▸ EXERCISE: Lines containing the word "TempBanReason" are to be copied from the data below.

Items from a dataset

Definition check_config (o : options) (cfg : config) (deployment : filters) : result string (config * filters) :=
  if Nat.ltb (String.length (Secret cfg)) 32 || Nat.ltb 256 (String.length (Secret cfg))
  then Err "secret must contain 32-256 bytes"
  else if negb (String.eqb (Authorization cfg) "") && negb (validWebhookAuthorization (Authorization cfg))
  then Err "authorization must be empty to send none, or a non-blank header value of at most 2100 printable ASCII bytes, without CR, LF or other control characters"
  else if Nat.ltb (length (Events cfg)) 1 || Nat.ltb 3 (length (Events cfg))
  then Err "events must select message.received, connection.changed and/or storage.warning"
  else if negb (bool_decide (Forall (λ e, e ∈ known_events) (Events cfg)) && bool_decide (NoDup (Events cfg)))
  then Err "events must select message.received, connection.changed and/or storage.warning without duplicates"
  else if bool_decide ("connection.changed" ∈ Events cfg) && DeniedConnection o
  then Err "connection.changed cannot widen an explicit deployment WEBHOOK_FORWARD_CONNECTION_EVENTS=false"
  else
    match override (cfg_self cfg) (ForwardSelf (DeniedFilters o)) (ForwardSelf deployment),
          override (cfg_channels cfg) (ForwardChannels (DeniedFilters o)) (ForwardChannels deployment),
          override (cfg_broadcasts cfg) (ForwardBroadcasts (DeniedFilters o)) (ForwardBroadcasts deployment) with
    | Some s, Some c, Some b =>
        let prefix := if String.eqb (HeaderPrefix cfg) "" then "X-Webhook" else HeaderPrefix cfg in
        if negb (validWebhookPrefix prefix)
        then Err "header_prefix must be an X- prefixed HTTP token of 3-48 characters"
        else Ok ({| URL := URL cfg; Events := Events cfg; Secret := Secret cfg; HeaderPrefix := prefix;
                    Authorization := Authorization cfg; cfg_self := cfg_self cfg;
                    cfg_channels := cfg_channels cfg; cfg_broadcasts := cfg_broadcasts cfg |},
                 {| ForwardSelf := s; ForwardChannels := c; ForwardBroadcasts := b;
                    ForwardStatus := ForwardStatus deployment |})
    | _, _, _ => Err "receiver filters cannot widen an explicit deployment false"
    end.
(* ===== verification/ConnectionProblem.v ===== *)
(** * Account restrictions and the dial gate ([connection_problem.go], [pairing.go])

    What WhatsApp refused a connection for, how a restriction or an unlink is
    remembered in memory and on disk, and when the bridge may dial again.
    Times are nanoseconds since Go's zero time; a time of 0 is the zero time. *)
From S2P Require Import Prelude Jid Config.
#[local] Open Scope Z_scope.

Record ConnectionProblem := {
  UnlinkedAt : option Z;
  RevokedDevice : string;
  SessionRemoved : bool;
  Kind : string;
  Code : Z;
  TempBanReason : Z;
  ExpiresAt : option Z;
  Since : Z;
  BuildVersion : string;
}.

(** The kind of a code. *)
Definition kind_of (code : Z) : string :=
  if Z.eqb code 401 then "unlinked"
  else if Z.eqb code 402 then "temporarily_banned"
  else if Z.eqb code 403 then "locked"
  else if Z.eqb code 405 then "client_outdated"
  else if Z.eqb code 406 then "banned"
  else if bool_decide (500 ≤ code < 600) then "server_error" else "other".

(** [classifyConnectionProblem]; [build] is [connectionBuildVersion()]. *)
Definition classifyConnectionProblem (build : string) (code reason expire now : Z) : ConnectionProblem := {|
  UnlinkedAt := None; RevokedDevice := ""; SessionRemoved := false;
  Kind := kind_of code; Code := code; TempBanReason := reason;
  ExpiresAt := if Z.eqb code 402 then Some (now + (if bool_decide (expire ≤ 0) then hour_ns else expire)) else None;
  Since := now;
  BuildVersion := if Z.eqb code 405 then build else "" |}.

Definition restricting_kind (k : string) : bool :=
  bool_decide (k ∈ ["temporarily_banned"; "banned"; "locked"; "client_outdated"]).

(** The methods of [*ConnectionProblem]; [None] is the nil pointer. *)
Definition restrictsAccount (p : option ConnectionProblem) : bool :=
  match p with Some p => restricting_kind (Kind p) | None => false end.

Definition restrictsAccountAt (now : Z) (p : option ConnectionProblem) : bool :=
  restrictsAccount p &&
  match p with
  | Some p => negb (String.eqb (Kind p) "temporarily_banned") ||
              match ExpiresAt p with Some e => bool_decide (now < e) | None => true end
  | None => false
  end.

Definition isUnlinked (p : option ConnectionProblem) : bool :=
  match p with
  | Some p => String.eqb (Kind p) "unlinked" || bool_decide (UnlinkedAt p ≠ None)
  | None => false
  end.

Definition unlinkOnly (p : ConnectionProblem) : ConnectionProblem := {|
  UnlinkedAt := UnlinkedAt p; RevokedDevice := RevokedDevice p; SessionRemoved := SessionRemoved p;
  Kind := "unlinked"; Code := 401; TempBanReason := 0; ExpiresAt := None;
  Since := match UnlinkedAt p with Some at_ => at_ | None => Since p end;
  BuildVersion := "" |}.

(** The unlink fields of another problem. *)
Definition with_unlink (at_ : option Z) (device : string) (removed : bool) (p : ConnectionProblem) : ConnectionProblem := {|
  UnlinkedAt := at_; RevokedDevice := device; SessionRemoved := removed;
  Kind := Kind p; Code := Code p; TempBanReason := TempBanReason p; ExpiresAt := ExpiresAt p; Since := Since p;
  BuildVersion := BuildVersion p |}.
==
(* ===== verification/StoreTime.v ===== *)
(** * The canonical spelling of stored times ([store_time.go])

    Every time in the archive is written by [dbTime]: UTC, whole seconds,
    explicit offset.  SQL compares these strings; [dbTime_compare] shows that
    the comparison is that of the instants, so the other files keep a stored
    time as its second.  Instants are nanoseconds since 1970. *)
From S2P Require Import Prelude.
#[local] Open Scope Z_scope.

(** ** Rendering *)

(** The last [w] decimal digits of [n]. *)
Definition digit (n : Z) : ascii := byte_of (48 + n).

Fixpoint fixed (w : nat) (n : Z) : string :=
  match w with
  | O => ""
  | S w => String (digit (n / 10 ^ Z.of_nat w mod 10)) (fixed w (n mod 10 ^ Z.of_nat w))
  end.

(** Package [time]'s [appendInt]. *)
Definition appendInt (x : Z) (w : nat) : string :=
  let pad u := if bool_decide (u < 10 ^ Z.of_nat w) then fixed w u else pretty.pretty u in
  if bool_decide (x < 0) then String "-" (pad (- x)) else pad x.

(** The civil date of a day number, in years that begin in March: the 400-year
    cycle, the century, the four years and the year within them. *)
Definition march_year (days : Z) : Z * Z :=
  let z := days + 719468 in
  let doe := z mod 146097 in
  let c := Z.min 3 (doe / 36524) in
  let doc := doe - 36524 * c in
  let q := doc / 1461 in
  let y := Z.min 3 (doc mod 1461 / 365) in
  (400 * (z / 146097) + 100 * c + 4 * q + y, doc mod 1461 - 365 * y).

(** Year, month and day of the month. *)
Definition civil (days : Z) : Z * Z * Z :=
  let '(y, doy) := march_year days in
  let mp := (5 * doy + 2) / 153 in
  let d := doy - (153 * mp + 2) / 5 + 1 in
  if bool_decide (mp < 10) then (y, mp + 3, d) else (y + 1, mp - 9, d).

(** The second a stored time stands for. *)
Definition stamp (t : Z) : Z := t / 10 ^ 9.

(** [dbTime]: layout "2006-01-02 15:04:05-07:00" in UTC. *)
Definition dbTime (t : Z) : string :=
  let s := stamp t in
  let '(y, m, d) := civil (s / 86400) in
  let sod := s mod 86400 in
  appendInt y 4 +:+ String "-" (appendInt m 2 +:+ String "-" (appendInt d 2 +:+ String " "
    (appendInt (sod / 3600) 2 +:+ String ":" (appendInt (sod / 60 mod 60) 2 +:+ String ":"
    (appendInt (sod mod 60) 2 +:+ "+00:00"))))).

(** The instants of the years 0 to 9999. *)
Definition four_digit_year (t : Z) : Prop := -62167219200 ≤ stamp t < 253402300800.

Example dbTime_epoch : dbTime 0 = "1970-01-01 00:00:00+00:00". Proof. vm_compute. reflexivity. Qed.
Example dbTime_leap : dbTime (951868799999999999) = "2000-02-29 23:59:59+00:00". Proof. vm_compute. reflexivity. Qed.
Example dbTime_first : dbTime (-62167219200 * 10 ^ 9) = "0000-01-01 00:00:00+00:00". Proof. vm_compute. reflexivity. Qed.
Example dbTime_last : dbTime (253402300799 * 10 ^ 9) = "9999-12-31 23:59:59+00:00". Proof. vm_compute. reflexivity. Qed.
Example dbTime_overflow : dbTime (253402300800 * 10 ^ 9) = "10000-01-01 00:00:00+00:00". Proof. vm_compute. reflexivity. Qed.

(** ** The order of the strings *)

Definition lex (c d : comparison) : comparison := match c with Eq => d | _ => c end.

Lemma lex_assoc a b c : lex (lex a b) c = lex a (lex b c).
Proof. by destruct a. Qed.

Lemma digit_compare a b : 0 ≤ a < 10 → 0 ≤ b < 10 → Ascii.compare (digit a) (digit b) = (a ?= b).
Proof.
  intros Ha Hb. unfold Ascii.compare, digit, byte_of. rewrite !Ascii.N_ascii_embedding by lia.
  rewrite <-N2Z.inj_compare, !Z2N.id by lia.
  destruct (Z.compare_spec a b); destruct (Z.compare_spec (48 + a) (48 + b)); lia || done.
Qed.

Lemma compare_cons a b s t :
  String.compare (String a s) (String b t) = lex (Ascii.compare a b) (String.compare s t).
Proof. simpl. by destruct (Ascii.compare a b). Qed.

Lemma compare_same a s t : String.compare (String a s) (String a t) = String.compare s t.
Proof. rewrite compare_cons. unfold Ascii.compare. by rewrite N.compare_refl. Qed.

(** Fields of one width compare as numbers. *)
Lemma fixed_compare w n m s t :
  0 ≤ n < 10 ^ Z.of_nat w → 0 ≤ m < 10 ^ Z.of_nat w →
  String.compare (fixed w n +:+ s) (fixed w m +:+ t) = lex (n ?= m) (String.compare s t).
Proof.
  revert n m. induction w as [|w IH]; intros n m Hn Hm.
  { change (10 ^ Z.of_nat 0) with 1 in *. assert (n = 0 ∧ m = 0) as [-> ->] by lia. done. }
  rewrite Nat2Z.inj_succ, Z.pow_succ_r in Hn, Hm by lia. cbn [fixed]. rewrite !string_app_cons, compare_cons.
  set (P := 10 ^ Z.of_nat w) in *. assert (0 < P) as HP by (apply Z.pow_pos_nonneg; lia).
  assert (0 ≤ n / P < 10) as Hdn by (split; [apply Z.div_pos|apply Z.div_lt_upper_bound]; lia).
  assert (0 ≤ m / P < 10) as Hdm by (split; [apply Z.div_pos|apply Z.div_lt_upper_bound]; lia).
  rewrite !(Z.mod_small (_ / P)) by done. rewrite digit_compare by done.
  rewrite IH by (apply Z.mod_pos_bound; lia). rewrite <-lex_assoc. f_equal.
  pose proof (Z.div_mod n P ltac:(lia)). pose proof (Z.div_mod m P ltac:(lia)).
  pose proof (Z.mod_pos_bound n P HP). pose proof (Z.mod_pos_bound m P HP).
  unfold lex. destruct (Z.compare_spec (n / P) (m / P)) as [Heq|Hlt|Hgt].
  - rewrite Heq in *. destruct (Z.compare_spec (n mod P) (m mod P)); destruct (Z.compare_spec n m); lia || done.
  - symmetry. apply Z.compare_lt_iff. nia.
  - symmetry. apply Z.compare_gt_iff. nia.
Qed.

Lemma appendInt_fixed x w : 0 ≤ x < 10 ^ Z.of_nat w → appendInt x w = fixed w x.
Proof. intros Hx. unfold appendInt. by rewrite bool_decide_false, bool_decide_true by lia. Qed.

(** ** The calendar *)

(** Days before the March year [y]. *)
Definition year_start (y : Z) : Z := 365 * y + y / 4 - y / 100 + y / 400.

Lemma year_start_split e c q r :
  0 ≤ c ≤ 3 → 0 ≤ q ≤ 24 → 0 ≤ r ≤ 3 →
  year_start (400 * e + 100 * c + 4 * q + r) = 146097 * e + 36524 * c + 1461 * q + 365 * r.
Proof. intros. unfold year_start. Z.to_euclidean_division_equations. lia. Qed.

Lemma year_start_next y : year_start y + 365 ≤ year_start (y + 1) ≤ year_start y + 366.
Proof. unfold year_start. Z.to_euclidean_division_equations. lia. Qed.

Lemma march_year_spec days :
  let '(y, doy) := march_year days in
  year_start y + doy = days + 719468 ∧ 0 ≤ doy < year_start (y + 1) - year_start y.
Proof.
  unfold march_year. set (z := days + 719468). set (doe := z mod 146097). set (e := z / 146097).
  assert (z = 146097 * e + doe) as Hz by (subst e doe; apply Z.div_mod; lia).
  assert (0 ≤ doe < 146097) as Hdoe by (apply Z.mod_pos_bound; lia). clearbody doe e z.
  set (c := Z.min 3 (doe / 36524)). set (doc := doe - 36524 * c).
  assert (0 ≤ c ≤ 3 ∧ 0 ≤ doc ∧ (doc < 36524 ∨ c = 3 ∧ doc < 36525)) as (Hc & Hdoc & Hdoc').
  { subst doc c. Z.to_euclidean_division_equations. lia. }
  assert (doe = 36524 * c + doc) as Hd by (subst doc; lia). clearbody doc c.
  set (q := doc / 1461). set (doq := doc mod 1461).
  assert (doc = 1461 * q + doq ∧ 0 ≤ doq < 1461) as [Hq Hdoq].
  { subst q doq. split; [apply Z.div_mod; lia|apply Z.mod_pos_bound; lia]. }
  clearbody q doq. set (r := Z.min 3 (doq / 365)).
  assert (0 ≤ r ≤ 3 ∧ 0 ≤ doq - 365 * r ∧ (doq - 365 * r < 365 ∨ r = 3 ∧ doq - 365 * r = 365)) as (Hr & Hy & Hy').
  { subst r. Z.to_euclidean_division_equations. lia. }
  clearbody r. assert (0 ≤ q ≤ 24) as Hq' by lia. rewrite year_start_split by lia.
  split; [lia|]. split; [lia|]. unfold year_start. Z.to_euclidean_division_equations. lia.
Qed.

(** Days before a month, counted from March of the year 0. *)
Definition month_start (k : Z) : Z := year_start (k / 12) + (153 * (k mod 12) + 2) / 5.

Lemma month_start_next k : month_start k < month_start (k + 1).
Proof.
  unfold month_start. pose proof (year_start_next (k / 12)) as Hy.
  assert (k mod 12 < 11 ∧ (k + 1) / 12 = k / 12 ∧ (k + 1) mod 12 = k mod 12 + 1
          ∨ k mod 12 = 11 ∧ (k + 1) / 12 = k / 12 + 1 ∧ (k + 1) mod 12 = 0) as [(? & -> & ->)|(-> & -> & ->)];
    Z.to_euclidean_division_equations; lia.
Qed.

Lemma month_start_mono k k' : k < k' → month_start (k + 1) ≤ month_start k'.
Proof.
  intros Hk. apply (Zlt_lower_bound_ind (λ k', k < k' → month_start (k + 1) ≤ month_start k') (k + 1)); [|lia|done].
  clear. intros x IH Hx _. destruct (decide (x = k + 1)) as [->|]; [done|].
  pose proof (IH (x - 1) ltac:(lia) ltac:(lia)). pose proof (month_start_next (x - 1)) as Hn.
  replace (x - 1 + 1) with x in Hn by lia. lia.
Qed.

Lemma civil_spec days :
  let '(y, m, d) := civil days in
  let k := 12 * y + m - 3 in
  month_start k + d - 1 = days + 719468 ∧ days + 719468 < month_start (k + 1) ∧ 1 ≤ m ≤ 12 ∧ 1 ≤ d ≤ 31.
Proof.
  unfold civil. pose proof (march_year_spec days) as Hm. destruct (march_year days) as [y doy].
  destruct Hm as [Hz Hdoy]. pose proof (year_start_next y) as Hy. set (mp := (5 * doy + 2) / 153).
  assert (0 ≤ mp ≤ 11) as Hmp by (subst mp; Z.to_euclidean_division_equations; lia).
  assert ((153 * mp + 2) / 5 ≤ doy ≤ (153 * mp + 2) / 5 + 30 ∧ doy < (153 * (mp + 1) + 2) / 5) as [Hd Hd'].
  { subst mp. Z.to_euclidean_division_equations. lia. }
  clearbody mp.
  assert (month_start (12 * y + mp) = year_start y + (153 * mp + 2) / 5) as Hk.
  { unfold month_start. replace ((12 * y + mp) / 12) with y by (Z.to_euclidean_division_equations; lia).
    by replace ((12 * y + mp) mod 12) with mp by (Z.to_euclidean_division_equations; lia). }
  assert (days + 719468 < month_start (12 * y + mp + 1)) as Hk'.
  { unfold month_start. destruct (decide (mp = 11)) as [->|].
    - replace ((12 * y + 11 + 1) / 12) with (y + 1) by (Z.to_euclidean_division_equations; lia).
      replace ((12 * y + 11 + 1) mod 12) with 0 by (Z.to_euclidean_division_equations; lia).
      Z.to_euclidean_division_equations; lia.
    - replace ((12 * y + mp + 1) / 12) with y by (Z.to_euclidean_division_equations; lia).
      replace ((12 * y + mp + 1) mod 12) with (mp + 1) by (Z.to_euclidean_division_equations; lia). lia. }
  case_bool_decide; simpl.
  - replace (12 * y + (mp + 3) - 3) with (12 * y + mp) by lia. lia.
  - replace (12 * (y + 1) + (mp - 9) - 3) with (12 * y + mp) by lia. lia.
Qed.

▸ ANSWER FOR THIS EXERCISE:
  TempBanReason : Z;
  Kind := kind_of code; Code := code; TempBanReason := reason;
  Kind := "unlinked"; Code := 401; TempBanReason := 0; ExpiresAt := None;
  Kind := Kind p; Code := Code p; TempBanReason := TempBanReason p; ExpiresAt := ExpiresAt p; Since := Since p;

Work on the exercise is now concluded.